1. Using the Wrong Method (Disk vs. Washer): Mistaking a hollow solid for a solid one is a frequent error. Correction: Before writing the integral, visualize a sample slice. If the slice touches the axis of rotation at its inner edge, use the Disk Method ($r(x)=0$). If there is space between the slice's inner edge and the axis, you must use the Washer Method and identify a non-zero $r(x)$.

1. Incorrect Radius for Non-Standard Axes: Students often forget that the radius is a distance, not just a function value. When rotating around $y=c$ or $x=c$, the radius is $|f(x)-c|$, not simply $f(x)$. Correction: Explicitly write the formula for the distance from the curve to the axis. For a horizontal axis $y=c$, the distance from a point $(x,f(x))$ to the axis is $|f(x)-c|$.

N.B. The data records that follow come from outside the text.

(** A frame of the host arrives; an all-zero transaction is idle. *)
Lemma process_spi_rx_frame fr src f :
  h2e_frame fr ->
  process_spi_rx e true (pad_to RX_BUF_SIZE fr) src f =
  (0, f <| spi_rx_queue := q_push (frame_prio fr) (clr fr, src) (spi_rx_queue f) |>).
Proof.
  intros (Hf & _ & Hck). destruct Hf as [Hl Ho Ht Hm Hi] eqn:Ef. pose proof (link_frame_min fr Hf) as Hmin. clear Ef.
  assert (Eh : decode_header (pad_to RX_BUF_SIZE fr) = decode_header fr) by (by apply link_frame_pad).
  unfold process_spi_rx. rewrite Eh. unfold ESP_OFFSET_VALID in *. rewrite Ho.
  bool_hyps. unfold sizeof_header, RX_BUF_SIZE in *.
  rewrite (proj2 (Z.leb_gt _ _)) by done. rewrite (proj2 (Z.eqb_neq (len _) 0)) by lia.
  rewrite !(proj2 (Z.ltb_ge _ _)) by lia. cbn [negb orb].
  assert (spi_checksum e && negb (rx_checksum_ok false 0 (pad_to 1600 fr)) = false) as ->.
  { destruct (spi_checksum e); [|done]. unfold pad_to. by rewrite Hck. }
  rewrite andb_false_r. rewrite wrap_id by (unfold in_width; lia).
  assert (ztake (len (decode_header fr) + offset (decode_header fr))
    (if spi_checksum e then zero_checksum (pad_to 1600 fr) else pad_to 1600 fr) = clr fr) as ->; [|done].
  unfold clr, pad_to. rewrite <- Ht. destruct (spi_checksum e).
  - rewrite zero_checksum_app by lia. apply ztake_app_exact. rewrite zlen_zero_checksum; lia.
  - by apply ztake_app_exact.
Qed.

Lemma process_spi_rx_idle src f : process_spi_rx e true (pad_to RX_BUF_SIZE []) src f = (-1, f).
Proof. done. Qed.

Lemma recycle_frame src f :
  exists rp eu, recycle_spi_rx_buf e src f = f <| rx_pool := rp |> <| emergency_in_use := eu |>.
Proof.
  unfold recycle_spi_rx_buf. destruct src.
  - destruct (_ <? _).
    + exists (rx_pool f + 1), (emergency_in_use f). by destruct f.
    + exists (rx_pool f), (emergency_in_use f). by destruct f.
  - exists (rx_pool f), false. by destruct f.
Qed.

(** The end of a turn: what was received is queued or not, the slot is free. *)
Lemma post_rx_spec i src (fr : option (list Z)) f :
  (forall b, fr = Some b -> h2e_frame b) ->
  let '(rx, f1) := process_spi_rx e true (pad_to RX_BUF_SIZE (default [] fr)) src f in
  let f' := release_slot i (if rx =? 0 then f1 else recycle_spi_rx_buf e src f1) in
  sa f' = sa f /\ armed f' = armed f /\ spi_tx_queue f' = spi_tx_queue f /\ data_ready f' = data_ready f /\
  s_slots f' = alter (fun x => x <| reboot_ack := false |> <| in_use := false |>) i (s_slots f) /\
  spi_rx_queue f' = match fr with Some b => q_push (frame_prio b) (clr b, src) (spi_rx_queue f) | None => spi_rx_queue f end.
Proof.
  intros Hfr. destruct fr as [b|].
  - cbn [default from_option id]. rewrite process_spi_rx_frame by auto. by split_and!.
  - cbn [default from_option]. rewrite process_spi_rx_idle. cbn [Z.eqb].
    destruct (recycle_frame src f) as (rp & eu & ->). by split_and!.
Qed.

(** The lines only fall, or the worker is kicked. *)
Lemma fw_moves_spec move s :
  host_ready s ->
  let s' := fw_moves move s in
  ad s' = ad s /\ host_core (tr s') = host_core (tr s) /\ bus (tr s') = move (bus (tr s)) /\
  tx_q (tr s') = tx_q (tr s) /\ rx_q (tr s') = rx_q (tr s) /\
  spi_work (tr s') = (rises (bus (tr s)) (move (bus (tr s))) || spi_work (tr s)).
Proof.
  intros Hr. cbv zeta. unfold fw_moves. destruct (rises _ _); [|by split_and!].
  unfold esp_spi_kick. set (s1 := on_tr _ s). assert (Hr1 : host_ready s1) by (by apply (host_ready_same s)).
  rewrite (proj1 Hr1), (proj1 (proj2 Hr1)). by split_and!.
Qed.

Lemma idle_slot_left i (l : list spi_slot) :
  length l = SPI_SLOT_NUM -> (forall j x, j <> i -> l !! j = Some x -> in_use x = false) ->
  exists j x, l !! j = Some x /\ in_use x = false.
Proof.
  intros Hlen Hidle. set (j := if decide (i = 0%nat) then 1%nat else 0%nat).
  assert (Hj : j <> i) by (unfold j; case_decide; congruence).
  destruct (lookup_lt_is_Some_2 l j) as [x Hx]; [rewrite Hlen; unfold j, SPI_SLOT_NUM; case_decide; lia|].
  exists j, x. split; [done|]. by apply (Hidle j).
Qed.

(** Fetching a result: the next slot is armed, what the host sent is queued. *)
Lemma post_turn f i slot fr :
  restarting (sa f) = false -> armed f = [i] -> length (s_slots f) = SPI_SLOT_NUM -> s_slots f !! i = Some slot ->
  in_use slot = true -> reboot_ack slot = false ->
  (forall j x, j <> i -> s_slots f !! j = Some x -> in_use x = false) ->
  (forall p, Forall (tx_item_ok p) (q_at p (spi_tx_queue f))) -> (forall b, fr = Some b -> h2e_frame b) ->
  let f' := spi_transaction_post_process e id true ESP_OK (pad_to RX_BUF_SIZE (default [] fr)) f in
  exists j x, restarting (sa f') = false /\ armed f' = [j] /\ length (s_slots f') = SPI_SLOT_NUM /\
    s_slots f' !! j = Some x /\ in_use x = true /\ reboot_ack x = false /\
    (forall k y, k <> j -> s_slots f' !! k = Some y -> in_use y = false) /\
    spi_rx_queue f' = match fr with Some b => q_push (frame_prio b) (clr b, slot_rx slot) (spi_rx_queue f)
                      | None => spi_rx_queue f end /\
    match q_pop (spi_tx_queue f) with
    | Some (b, q) => dma_tx x = pad_to RX_BUF_SIZE (bh_payload b) /\ spi_tx_queue f' = q /\ data_ready f' = true
    | None => dma_tx x = dummy_tx /\ spi_tx_queue f' = q_empty /\ data_ready f' = false
    end.
Proof.
  intros Hr Ha Hlen Hs Hu Hack Hidle Hq Hfr f'. subst f'. unfold spi_transaction_post_process. rewrite Ha, Hs, Hack.
  set (f0 := f <| armed := [] |>). change (negb (ESP_OK =? ESP_OK) || negb false) with true. cbv iota.
  assert (Hfree : exists j x, s_slots f0 !! j = Some x /\ in_use x = false) by (by apply (idle_slot_left i)).
  destruct (queue_next_spec f0 Hr eq_refl Hfree Hq) as (j & x & src & f1 & -> & Hj & Hx & Hr1 & Ha1 & Hrx1 & Hn).
  rewrite Hr1. change (negb (ESP_OK =? ESP_OK)) with false. cbv iota.
  pose proof (post_rx_spec i (slot_rx slot) fr f1 Hfr) as Hp.
  destruct (process_spi_rx _ _ _ _ f1) as [rx f2]. cbv zeta in Hp.
  set (f3 := release_slot i _) in *. destruct Hp as (P1 & P2 & P3 & P4 & P5 & P6).
  change (s_slots f0) with (s_slots f) in *. change (spi_tx_queue f0) with (spi_tx_queue f) in *.
  assert (Hji : j <> i) by (intros ->; congruence).
  assert (Hslots : exists y, s_slots f1 = <[j := y]> (s_slots f) /\ in_use y = true /\ reboot_ack y = false /\
    match q_pop (spi_tx_queue f) with Some (b, _) => dma_tx y = pad_to RX_BUF_SIZE (bh_payload b) | None => dma_tx y = dummy_tx end).
  { destruct (q_pop _) as [[b q]|]; destruct Hn as (-> & _); by eexists. }
  destruct Hslots as (y & E1 & Y1 & Y2 & Y3). pose proof (lookup_lt_Some _ _ _ Hj) as Hlt.
  exists j, y. rewrite P1, P2, P3, P4, P5, P6, E1, length_alter, length_insert.
  split_and!; try done.
  - rewrite list_lookup_alter_ne by congruence. by rewrite list_lookup_insert_eq.
  - intros k z Hk Hz. destruct (decide (k = i)) as [->|Hki].
    + rewrite list_lookup_alter_eq in Hz. rewrite list_lookup_insert_ne, Hs in Hz by congruence. by injection Hz as <-.
    + rewrite list_lookup_alter_ne, list_lookup_insert_ne in Hz by congruence. by apply (Hidle k).
  - by rewrite Hrx1.
  - destruct (q_pop _) as [[b q]|]; destruct Hn as (_ & -> & ->); done.
Qed.

Lemma step_post g s i cur res :
  link_at g s i cur res ->
  exists i' cur', link_at g (fw_moves (fw_post id) s) i' cur' None /\
    (res <> None -> spi_tx_queue (lf (bus (tr s))) <> q_empty \/ cur <> None ->
       load (fw_moves (fw_post id) s) cur' < load s cur) /\
    (load (fw_moves (fw_post id) s) cur' <= load s cur).
Proof.
  intros Hi. pose proof (la_host _ _ _ _ _ Hi) as Hr.
  pose proof (fw_moves_spec (fw_post id) s Hr) as Hm. cbv zeta in Hm. destruct Hm as (M1 & M2 & M3 & M4 & M5 & M6).
  set (s' := fw_moves _ s) in *. clearbody s'. unfold fw_post in M3, M6.
  pose proof (la_results _ _ _ _ _ Hi) as Hres. destruct res as [src|]; rewrite Hres in M3, M6.
  2: { exists i, cur. split_and!; [|done|unfold load; rewrite M3, M4; lia]. apply (link_at_same g s); try done.
       intros Hw _. rewrite M6 in Hw. apply orb_false_iff in Hw as [_ Hw].
       destruct (la_live _ _ _ _ _ Hi Hw eq_refl) as (-> & Hq & Hh). split; [by apply (la_low _ _ _ _ _ Hi)|done]. }
  destruct Hi. destruct la_slot0 as (slot & Hs & Hu & Hack & Hdma).
  assert (Hsrc : forall b, src = Some b -> h2e_frame b) by (intros b ->; by apply la_src0).
  destruct (post_turn _ _ _ src la_run0 la_armed0 la_slots0 Hs Hu Hack la_idle0 la_fwq0 Hsrc) as
    (j & x & T1 & T2 & T3 & T4 & T5 & T6 & T7 & T8 & T9).
  set (f' := spi_transaction_post_process _ _ _ _ _ _) in *. clearbody f'.
  assert (Hrise : spi_work (tr s') = true).
  { rewrite M6. unfold rises, link_handshake, handshake. cbn. rewrite la_run0, la_armed0, Hres, T1, T2. done. }
  set (f := lf (bus (tr s))) in *. clear Hs Hu Hack Hdma la_idle0.
  assert (Hpop : exists cur', (dma_tx x = match cur' with Some fr => pad_to RX_BUF_SIZE fr | None => dummy_tx end) /\
    (forall fr, cur' = Some fr -> link_frame fr) /\
    (forall p, bh_payload <$> q_at p (spi_tx_queue f) =
       at_p p (option_list cur') ++ (bh_payload <$> q_at p (spi_tx_queue f'))) /\
    (forall p, Forall (tx_item_ok p) (q_at p (spi_tx_queue f'))) /\
    (spi_tx_queue f' <> q_empty \/ cur' <> None -> data_ready f' = true) /\
    (cur' = None -> spi_tx_queue f' = q_empty -> data_ready f' = false) /\
    2 * zlen (q_all (spi_tx_queue f')) + zlen (option_list cur') <= 2 * zlen (q_all (spi_tx_queue f)) /\
    (spi_tx_queue f <> q_empty ->
     2 * zlen (q_all (spi_tx_queue f')) + zlen (option_list cur') < 2 * zlen (q_all (spi_tx_queue f)))).
  { destruct (q_pop (spi_tx_queue f)) as [[b q]|] eqn:Ep; destruct T9 as (-> & -> & ->).
    - pose proof (q_pop_length _ _ _ Ep) as Hlen.
      apply q_pop_some in Ep as (p0 & Hp0 & Hoth & _). pose proof (la_fwq0 p0) as Hq. rewrite Hp0 in Hq.
      inversion_clear Hq as [|? ? (Hb & Hbp & _) Hq']. exists (Some (bh_payload b)).
      change (zlen (option_list (Some (bh_payload b)))) with 1. split_and!; try done; try lia.
      + by intros ? [= <-].
      + intros p. change (option_list (Some (bh_payload b))) with [bh_payload b]. rewrite at_p_one, Hbp.
        destruct (decide (p = p0)) as [->|Hne]; [by rewrite Hp0|]. by rewrite Hoth.
      + intros p. destruct (decide (p = p0)) as [->|Hne]; [done|]. by rewrite Hoth.
    - apply q_pop_none in Ep. exists None. split_and!; try done.
      + intros p. by rewrite Ep, q_at_empty.
      + intros p. by rewrite q_at_empty.
      + by intros [[]|[]].
      + change (zlen (option_list None)) with 0. change (zlen (q_all q_empty)) with 0.
        pose proof (zlen_nonneg (q_all (spi_tx_queue f))). lia. }
  destruct Hpop as (cur' & C1 & C2 & C3 & C4 & C5 & C6 & C7 & C8).
  exists j, cur'. pose proof (zlen_nonneg (option_list cur)) as Hcl. split_and!.
  2: { intros _ Hne. unfold load. rewrite M3, M4. cbn [lf]. fold f. destruct Hne as [Hne|Hne]; [specialize (C8 Hne); lia|].
       destruct cur as [fr|]; [|done]. change (zlen (option_list (Some fr))) with 1. lia. }
  2: { unfold load. rewrite M3, M4. cbn [lf]. fold f. lia. }
  constructor; rewrite ?M3, ?M4, ?M5; cbn [lf results]; try done.
  - by apply (host_ready_same s).
  - by exists x.
  - intros p. rewrite (la_e2h0 p). f_equal. f_equal. change (at_p p []) with (@nil (list Z)). cbn [app]. apply C3.
  - intros p. rewrite (la_h2e0 p), T8. f_equal. destruct src as [b|]; [|done].
    rewrite q_at_push, fmap_app, at_p_one, <- app_assoc. f_equal. by destruct (decide _).
  - intros p. rewrite T8. destruct src as [b|]; [|auto]. rewrite q_at_push. apply Forall_app. split; [auto|].
    destruct (decide _) as [->|]; [|done]. repeat constructor. apply clr_prio. by apply Hsrc.
  - intros [Hne|[_ Hne]]; apply C5; [by left|by right].
  - by rewrite Hrise.
Qed.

1. Mismatched Integration Variable and Bounds: Using $dx$ with bounds for $y$, or vice versa, creates nonsense. Correction: Your limits of integration are the extreme values of your variable of integration that cover the region. If integrating $dx$, your limits are $x=a$ and $x=b$. If the region is described by curves like $x=g(y)$, you should likely be integrating $dy$.

1. Algebraic Errors in Radius Formulas: When using the Washer Method, a common mistake is to write $[R(x)-r(x){]}^2$ instead of the correct $[R(x){]}^2-[r(x){]}^2$. Correction: Remember you are subtracting areas, not radii. The area formula is $\pi R^2-\pi r^2$, not $\pi (R-r{)}^2$.

Summary

• The Disk Method ($V=\pi \int [R{]}^{2}d\text{(var)}$) is used when the rotated region borders the axis of rotation, creating a solid with no central hole.
• The Washer Method ($V=\pi \int (R_{outer}^2-R_{inner}^2)d\text{(var)}$) is used when the region does not touch the axis, resulting in a hollowed-out solid.
• Choose your integration variable so that you slice perpendicular to the axis of rotation. This makes radii easy to express and ensures cross-sections are disks/washers.
• For rotation around non-standard axes ($x=c,y=c$), the radius is the distance from the curve to the axis, calculated as $|\text{curve value}-\text{axis constant}|$.
• Success hinges on accurate visualization. Always sketch the 2D region, the axis, and a sample radius before setting up your integral to ensure it matches the 3D solid in your mind.